(** * Ryokushen Financial: development utilities

    A shallow embedding of the three scripts of the repository,
    [server.py] (static file server with CORS headers and port-conflict
    resolution), [manage_server.py] (start/stop/restart/status front-end) and
    [create_favicon.py] (icon generator with a placeholder fallback), and the
    properties their specification states about them.

    Python values are embedded as follows: [int] as [Z], [str] as [string]
    (ASCII text), [bytes] as [list byte], [None]-or-value as [option], and an
    operation that may raise as a [result]. The operating system (process
    table, sockets, terminal, file system) is an explicit state threaded
    through the program together with a log of the actions performed. *)

From Stdlib Require Import ZArith NArith List String Ascii Bool Lia.
From Stdlib Require Import Decimal DecimalString DecimalPos DecimalN DecimalZ.
Import ListNotations.

Open Scope string_scope.
Open Scope Z_scope.

(** ** Python primitives used by the scripts *)

Module Py.

(** Exceptions that the scripts can meet. *)
Inductive exn : Type :=
| OSError
| FileNotFoundError
| ProcessLookupError
| PermissionError
| ValueError
| OverflowError
| AttributeError
| EOFError
| ImportError
| ModuleNotFoundError
| KeyboardInterrupt
| SystemExit (code : Z).

(** [except Exception] catches everything but the [BaseException]-only
    classes. *)
Definition is_Exception (e : exn) : bool :=
  match e with
  | KeyboardInterrupt | SystemExit _ => false
  | _ => true
  end.

(** [except OSError] catches the class and its subclasses. *)
Definition is_OSError (e : exn) : bool :=
  match e with
  | OSError | FileNotFoundError | ProcessLookupError | PermissionError => true
  | _ => false
  end.

(** [except ImportError] also catches its subclass. *)
Definition is_ImportError (e : exn) : bool :=
  match e with
  | ImportError | ModuleNotFoundError => true
  | _ => false
  end.

Inductive result (A : Type) : Type :=
| Ok (a : A)
| Raise (e : exn).
Arguments Ok {A} a.
Arguments Raise {A} e.

Definition nl : string := String (ascii_of_nat 10) EmptyString.

(** [str.isspace] on an ASCII character: tab, line feed, vertical tab, form
    feed, carriage return, the four separators 0x1c..0x1f and the space. *)
Definition isspace (c : ascii) : bool :=
  let n := nat_of_ascii c in
  ((9 <=? n) && (n <=? 13) || (28 <=? n) && (n <=? 32))%nat.

Fixpoint lstrip (s : string) : string :=
  match s with
  | EmptyString => EmptyString
  | String c s' => if isspace c then lstrip s' else s
  end.

(** Removal of trailing white space: a character is kept when it is not
    white space or when something is kept after it. *)
Fixpoint rstrip (s : string) : string :=
  match s with
  | EmptyString => EmptyString
  | String c s' =>
      match rstrip s' with
      | EmptyString => if isspace c then EmptyString else String c EmptyString
      | r => String c r
      end
  end.

(** [s.strip()] *)
Definition strip (s : string) : string := rstrip (lstrip s).

(** [s.lower()] on ASCII text: the letters A..Z are mapped to a..z. *)
Definition lower_char (c : ascii) : ascii :=
  let n := nat_of_ascii c in
  if ((65 <=? n) && (n <=? 90))%nat then ascii_of_nat (n + 32) else c.

Fixpoint lower (s : string) : string :=
  match s with
  | EmptyString => EmptyString
  | String c s' => String (lower_char c) (lower s')
  end.
(** * qualprep: a shallow embedding of [qualprep/qualprepfunctions.py]

    The module prepares survey tables held in pandas data frames: it splits
    multi-valued categorical columns into 0/1 indicator columns, normalizes a
    free-text column against a lookup table, remaps categories through a
    dictionary and aggregates columns per group.

    Cells are dynamically typed Python objects; a data frame is an ordered
    list of rows under a list of column labels.  The row labels of a frame
    (its index) are kept beside it where the module joins frames on them,
    in [split_multiple_categorical_vars]; everywhere else the module reads
    a frame row by row, and the rows are taken to have distinct labels.
    Library calls whose result depends on Unicode tables, on
    floating-point rounding or on the ordering pandas gives to arbitrary
    objects are fields of the class [PyLib]; everything the module itself
    computes is defined here and can be evaluated. *)

From Stdlib Require Import List String Ascii ZArith Bool Lia Permutation.
From Stdlib Require Import SpecFloat DecimalString.
Import ListNotations.
Open Scope string_scope.
Open Scope list_scope.
Open Scope Z_scope.

Infix "+++" := String.append (right associativity, at level 60).

Set Warnings "-register-all".

(** ** Python values and exceptions *)

(** The cell types of the data model: text, integers, floats (with NaN as
    the missing marker), [None] and list-like cells.  Text is a sequence of
    characters; a float is the number or the special value its bits
    denote. *)
Inductive value : Type :=
| VStr (s : string)
| VInt (n : Z)
| VFloat (x : spec_float)
| VNone
| VList (items : list value).

Definition nan : value := VFloat S754_nan.

Inductive py_error : Type :=
| KeyError
| TypeError
| AttributeError
| ValueError
| IndexError.

Inductive result (A : Type) : Type :=
| Ok (a : A)
| Raise (e : py_error).

Arguments Ok {A} a.
Arguments Raise {A} e.

Definition bind {A B : Type} (r : result A) (k : A -> result B) : result B :=
  match r with
  | Ok a => k a
  | Raise e => Raise e
  end.

Notation "x <- r ;; k" := (bind r (fun x => k))
  (at level 61, r at next level, right associativity).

* TASK REQUIREMENTS *
Copy out all lines from the material above that contain the string "labels".

* RESPONSE TO THE TASK *
    list of rows under a list of column labels.  The row labels of a frame
    a frame row by row, and the rows are taken to have distinct labels.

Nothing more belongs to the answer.